THE PROBLEM = From the opening line of the records through the line bearing "Proof. by destruct l. Qed.", set down every line exactly.

DATASET EXCERPTS =
(** The sort is stable: every group keeps its order. *)
Lemma group_stable_sort k l : group k (stable_sort lt l) = group k l.
Proof. 
  induction l as [|x l IH]; [done|]. change (stable_sort lt (x :: l)) with (sort_insert lt x (stable_sort lt l)).
  by rewrite group_sort_insert, !group_cons, IH.
 Qed.

Lemma merge_nil_r l : merge lt l [] = l.
Proof. by destruct l. Qed.

Lemma merge_cons x l1 y l2 : merge lt (x :: l1) (y :: l2) =
  if lt y x then y :: merge lt (x :: l1) l2 else x :: merge lt l1 (y :: l2).
Proof. done. Qed.

Lemma merge_Forall P l1 : forall l2, Forall P l1 -> Forall P l2 -> Forall P (merge lt l1 l2).
Proof.
  induction l1 as [|x l1 IH1]; intros l2 H1; [by destruct l2|]. induction l2 as [|y l2 IH2]; intros H2; [done|].
  rewrite merge_cons. apply Forall_cons in H1 as [? ?], H2 as [? ?]. destruct (lt y x); constructor; auto.
Qed.

Lemma merge_wsorted l1 : forall l2, wsorted l1 -> wsorted l2 -> wsorted (merge lt l1 l2).
Proof.
  induction l1 as [|x l1 IH1]; intros l2 H1 H2; [by destruct l2|].
  induction l2 as [|y l2 IH2]; [done|]. rewrite merge_cons.
  apply StronglySorted_inv in H1 as [H1 F1], H2 as [H2 F2].
  destruct (lt y x) eqn:E; (constructor; [auto|]); [by apply IH2| |apply IH1; [done|by constructor]|].
  - apply merge_Forall; [|done]. pose proof (lt_asym _ _ E). constructor; [done|].
    eapply list.Forall_impl; [exact F1|]. intros z Hz. by eapply nlt_trans.
  - apply merge_Forall; [done|]. constructor; [done|].
    eapply list.Forall_impl; [exact F2|]. intros z Hz. by eapply nlt_trans.
Qed.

ANSWER TO THIS TASK =
(** The sort is stable: every group keeps its order. *)
Lemma group_stable_sort k l : group k (stable_sort lt l) = group k l.
Proof. 
  induction l as [|x l IH]; [done|]. change (stable_sort lt (x :: l)) with (sort_insert lt x (stable_sort lt l)).
  by rewrite group_sort_insert, !group_cons, IH.
 Qed.

Lemma merge_nil_r l : merge lt l [] = l.
Proof. by destruct l. Qed.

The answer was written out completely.